Fear is a common emotion to which we are all too prone. That is why the Bible must reassure us so often. One of the most frequent exhortations in the Bible is “Do not be afraid.” We are by nature fearful creatures. When we focus on great obstacles in life, we are likely to be overcome with fear and paralyzed into inaction. However, God’s people should be characterized not by debilitating fear but rather by courage based on their faith in God. That is what Caleb and Joshua show us.

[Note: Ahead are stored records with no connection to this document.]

(** * Teacher/student registry: e-mail utilities, student and teacher services

    A shallow embedding of the TypeScript services
    [EmailUtils] (email.utils.ts), [StudentService] (student.service.ts)
    and [TeacherService] (teacher.service.ts), together with the two
    regular expressions of [VALIDATION_RULES] (app.constants.ts).

    Modelling conventions.
    - A JavaScript string is a [string]: a sequence of UTF-16 code units,
      here restricted to code units below 256 (one [ascii] each, read as
      Latin-1).  White space, lower-casing and comparison are the
      ECMAScript ones on that range.
    - The relational store (TypeORM over MySQL) is an explicit value: a
      table of student rows, a table of teacher rows and the join table of
      the many-to-many relation.  Look-ups compare e-mail keys by string
      equality.
    - A rejected promise / thrown exception is the [Err] branch of
      [result]; mutating operations thread the store explicitly. *)

From Stdlib Require Import List String Ascii Bool Arith NArith Lia.
From Stdlib Require Import Permutation Sorted.
Import ListNotations.
Local Open Scope string_scope.
Local Open Scope list_scope.

(* ================================================================== *)
(** ** JavaScript strings *)

Module JsString.

(** Code unit of a character. *)
Definition code (c : ascii) : N := N_of_ascii c.

(** ECMAScript [WhiteSpace] and [LineTerminator] code points below 256:
    TAB, LF, VT, FF, CR, SP and NBSP.  This is both what [\s] matches
    and what [String.prototype.trim] strips. *)
Definition isWhiteSpace (c : ascii) : bool :=
  existsb (N.eqb (code c)) [9; 10; 11; 12; 13; 32; 160]%N.

(** Simple lower-case mapping on code units below 256: A-Z and the
    Latin-1 capitals U+00C0..U+00DE (U+00D7, the multiplication sign,
    excepted) move up by 32. *)
Definition toLowerChar (c : ascii) : ascii :=
  let n := code c in
  if ((65 <=? n) && (n <=? 90))%N
     || ((192 <=? n) && (n <=? 222) && negb (n =? 215))%N
  then ascii_of_N (n + 32)
  else c.

Fixpoint dropWhile (p : ascii -> bool) (l : list ascii) : list ascii :=
  match l with
  | [] => []
  | c :: l' => if p c then dropWhile p l' else l
  end.

(** Trailing white space removed: a character is dropped when it is
    white space and nothing is kept after it. *)
Definition dropEnd (l : list ascii) : list ascii :=
  fold_right
    (fun c kept =>
       match kept with
       | [] => if isWhiteSpace c then [] else [c]
       | _ :: _ => c :: kept
       end)
    [] l.

Definition trimList (l : list ascii) : list ascii :=
  dropEnd (dropWhile isWhiteSpace l).

(** [s.trim()] *)
Definition trim (s : string) : string :=
  string_of_list_ascii (trimList (list_ascii_of_string s)).

(** [s.toLowerCase()] *)
Definition toLowerCase (s : string) : string :=
  string_of_list_ascii (map toLowerChar (list_ascii_of_string s)).

(** [s.substring(i, j)] on the list of code units, for [i <= j]. *)
Definition slice (i j : nat) (l : list ascii) : list ascii :=
  firstn (j - i) (skipn i l).

End JsString.

(* ================================================================== *)
(** ** Regular expressions

    The fragment of ECMAScript regular expressions used by
    [VALIDATION_RULES]: a sequence of literal characters, greedy [+] over a
    character class, the assertions [^] and [$] (no [m] flag) and one
    level of capturing parentheses.  Matching is the backtracking
    semantics of the language: a greedy [+] first takes the longest run
    and gives characters back one at a time. *)

Module RegExp.

Inductive atom : Type :=
| Char (c : ascii)                 (* a literal character *)
| Plus (cls : ascii -> bool)       (* [cls]+, greedy *)
| AssertStart                      (* ^ *)
| AssertEnd                        (* $ *)
| GroupOpen                        (* ( *)
| GroupClose.                      (* ) *)

Definition regexp : Type := list atom.

(** Length of the longest prefix of [l] inside the class. *)
Fixpoint run (cls : ascii -> bool) (l : list ascii) : nat :=
  match l with
  | [] => 0
  | c :: l' => if cls c then S (run cls l') else 0
  end.

(** The give-back loop of a greedy [+]: try the continuation [k] with
    [n] characters taken, then [n - 1], ... down to one. *)
Fixpoint giveBack {R : Type} (k : nat -> option R) (n : nat) : option R :=
  match n with
  | 0 => None
  | S m =>
      match k n with
      | Some res => Some res
      | None => giveBack k m
      end
  end.

(** [exec r pos rest marks]: match [r] at index [pos], [rest] being the
    input from [pos] on.  Returns the end index and the indices at which
    the parentheses were crossed (most recent first). *)
Fixpoint exec (r : regexp) (pos : nat) (rest : list ascii)
         (marks : list nat) {struct r} : option (nat * list nat) :=
  match r with
  | [] => Some (pos, marks)
  | Char c :: r' =>
      match rest with
      | x :: rest' =>
          if Ascii.eqb x c then exec r' (S pos) rest' marks else None
      | [] => None
      end
  | Plus cls :: r' =>
      giveBack (fun n => exec r' (pos + n) (skipn n rest) marks)
               (run cls rest)
  | AssertStart :: r' =>
      if Nat.eqb pos 0 then exec r' pos rest marks else None
  | AssertEnd :: r' =>
      match rest with
      | [] => exec r' pos rest marks
      | _ :: _ => None
      end
  | GroupOpen :: r' => exec r' pos rest (pos :: marks)
  | GroupClose :: r' => exec r' pos rest (pos :: marks)
  end.

(** A match: its start index, its end index and the parenthesis marks. *)
Record hit : Type := mkHit { index : nat; lastIndex : nat; marks : list nat }.

(** First match starting at or after [pos]. *)
Fixpoint search (r : regexp) (pos : nat) (rest : list ascii) : option hit :=
  match exec r pos rest [] with
  | Some (e, ms) => Some (mkHit pos e ms)
  | None =>
      match rest with
      | [] => None
      | _ :: rest' => search r (S pos) rest'
      end
  end.

(** [r.test(s)] for a regular expression without the [g] flag. *)
Definition test (r : regexp) (s : string) : bool :=
  match search r 0 (list_ascii_of_string s) with
  | Some _ => true
  | None => false
  end.
Lemma recognized_cases level :
  recognized level = true ->
  level = "block"%string \/ level = "blockgroup"%string \/
  level = "tract"%string \/ level = "county"%string.
Proof.
  unfold recognized. rewrite !orb_true_iff, !String.eqb_eq. tauto.
Qed.

(** ** C5: the level dispatch *)



(** ** C9: order of the returned table and its total column *)

(** C9: whatever table an entry point returns is in strictly ascending
    order of its identifier column, and the total of every row is the sum of
    its two counts. *)
Theorem output_sorted_total (self : frames) (level : string) (out : list out_row)
  (Hout : Blockify.rollup self level = Ok out \/
          Graphify.blockify self level = Ok out \/
          Cultivate.blockify self level = Ok out) :
  StronglySorted slt (map geoid out) /\
  Forall (fun o => tot o = dem o + rep o) out.
Proof.
  destruct (apportion_total self) as [rows Hrows].
  change (Graphify.blockify self level) with (Blockify.rollup self level) in Hout.
  assert (H : (exists n m, out = aggregate n (block_table m rows)) \/
              (exists m, out = block_table m rows)).
  { destruct Hout as [H | [H | H]].
    - destruct (recognized level) eqn:E.
      + destruct (recognized_cases level E) as [-> | [-> | [-> | ->]]].
        * rewrite (rollup_block self rows Hrows) in H. injection H as <-. right. eauto.
        * rewrite (rollup_blockgroup self rows Hrows) in H. injection H as <-. left. eauto.
        * rewrite (rollup_tract self rows Hrows) in H. injection H as <-. left. eauto.
        * rewrite (rollup_county self rows Hrows) in H. injection H as <-. left. eauto.
      + rewrite (rollup_other self rows Hrows level E) in H. discriminate.
    - destruct (recognized level) eqn:E.
      + destruct (recognized_cases level E) as [-> | [-> | [-> | ->]]].
        * rewrite (rollup_block self rows Hrows) in H. injection H as <-. right. eauto.
        * rewrite (rollup_blockgroup self rows Hrows) in H. injection H as <-. left. eauto.
        * rewrite (rollup_tract self rows Hrows) in H. injection H as <-. left. eauto.
        * rewrite (rollup_county self rows Hrows) in H. injection H as <-. left. eauto.
      + rewrite (rollup_other self rows Hrows level E) in H. discriminate.
    - destruct (String.eqb_spec level "blockgroup") as [-> | NE].
      + rewrite (cultivate_blockgroup self rows Hrows) in H. injection H as <-. left. eauto.
      + apply String.eqb_neq in NE.
        rewrite (cultivate_other self rows Hrows level NE) in H. discriminate. }
  destruct H as [[n [m ->]] | [m ->]].
  - split; [apply aggregate_sorted | apply aggregate_total].
  - split; [apply block_table_sorted | apply block_table_total].
Qed.

Lemma output_sorted_total_witness :
  StronglySorted slt
    (map geoid [ {| geoid := "060010001001001"; tot := 5; dem := 3; rep := 2 |};
                 {| geoid := "060010001002001"; tot := 10; dem := 7; rep := 3 |} ]) /\
  Forall (fun o => tot o = dem o + rep o)
    [ {| geoid := "060010001001001"; tot := 5; dem := 3; rep := 2 |};
      {| geoid := "060010001002001"; tot := 10; dem := 7; rep := 3 |} ].
Proof.
  apply (output_sorted_total spec_example "block").
  left. vm_compute. reflexivity.
Defined.

(** ** Aggregation straight from the apportioned rows *)




Lemma aggregate_on m n rows :
  aggregate n (block_table m rows) = table_on m (str_prefix n) rows.
Proof.
  rewrite aggregate_eq, block_table_eq, by_prefix_with_tot. unfold table_on. f_equal.
  apply (regroup_eq (not_sentinel m) (str_prefix n)).
Qed.

Lemma direct_aggregate_on m n rows :
  direct_aggregate m n rows = table_on m (str_prefix n) rows.
Proof.
  unfold direct_aggregate, table_on. f_equal. f_equal.
  unfold live. rewrite filter_map_comm, map_map. reflexivity.
Qed.


(** ** C3: the prefix of each level *)

(** C3, as written, fails for [Cultivate.blockify]: level "blockgroup" cuts
    a 15-character identifier to 11 characters, not 12, and the levels
    "block", "tract" and "county" raise. *)
Lemma prefix_truncation_counterexample :
  Cultivate.blockify one_block "blockgroup" =
    Ok [ {| geoid := "36001000101"; tot := 15; dem := 10; rep := 5 |} ] /\
  str_prefix 12 "360010001011001" = "360010001011"%string /\
  Cultivate.blockify one_block "block" = Raise ValueError /\
  Cultivate.blockify one_block "tract" = Raise ValueError /\
  Cultivate.blockify one_block "county" = Raise ValueError.
Proof. repeat split; vm_compute; reflexivity. Qed.

(** C3, amended: in [Blockify.rollup] and [Graphify.blockify] level "block"
    returns the block table with its identifiers unchanged, and levels
    "blockgroup", "tract" and "county" group the rows of that table on the
    first 12, 11 and 5 characters of the identifier; [Cultivate.blockify]
    accepts only "blockgroup" and groups its block table on the first 11
    characters. *)
Theorem prefix_truncation (self : frames) :
  exists rows blocks,
    apportion (allocate_raw self) = Ok rows /\
    Blockify.rollup self "block" = Ok blocks /\
    Graphify.blockify self "block" = Ok blocks /\
    groups_on 12 blocks (Blockify.rollup self "blockgroup") /\
    groups_on 11 blocks (Blockify.rollup self "tract") /\
    groups_on 5 blocks (Blockify.rollup self "county") /\
    groups_on 12 blocks (Graphify.blockify self "blockgroup") /\
    groups_on 11 blocks (Graphify.blockify self "tract") /\
    groups_on 5 blocks (Graphify.blockify self "county") /\
    groups_on 11 (block_table 11 rows) (Cultivate.blockify self "blockgroup") /\
    (forall n k, String.prefix (str_prefix n k) k = true /\
                 String.length (str_prefix n k) = Nat.min n (String.length k)).
Proof.
  destruct (apportion_total self) as [rows Hrows].
  exists rows, (block_table 12 rows).
  change (Graphify.blockify self) with (Blockify.rollup self).
  rewrite (rollup_block self rows Hrows), (rollup_blockgroup self rows Hrows),
    (rollup_tract self rows Hrows), (rollup_county self rows Hrows),
    (cultivate_blockgroup self rows Hrows).
  unfold groups_on.
  repeat (split; [first [ assumption | reflexivity
                        | eexists; split; [reflexivity | apply aggregate_grouped_by] ] |]).
  intros n k. split; [apply str_prefix_is_prefix | apply str_prefix_length].
Qed.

2. Focus on the greatness of God. Caleb and Joshua concentrate on the greatness of God, not the enemies. The conquest is not impossible. Caleb affirms, “We should go up and take possession of the land, for we can certainly do it” (13:30). Joshua may have taken a little longer to make up his mind or have kept silent at first because “his close affiliation with Moses would have discredited his opinion,”4 but ultimately he affirms Caleb’s viewpoint in support of Moses and Aaron. To both Caleb and Joshua, the issue is not the greatness of the enemies but rather the greatness of God.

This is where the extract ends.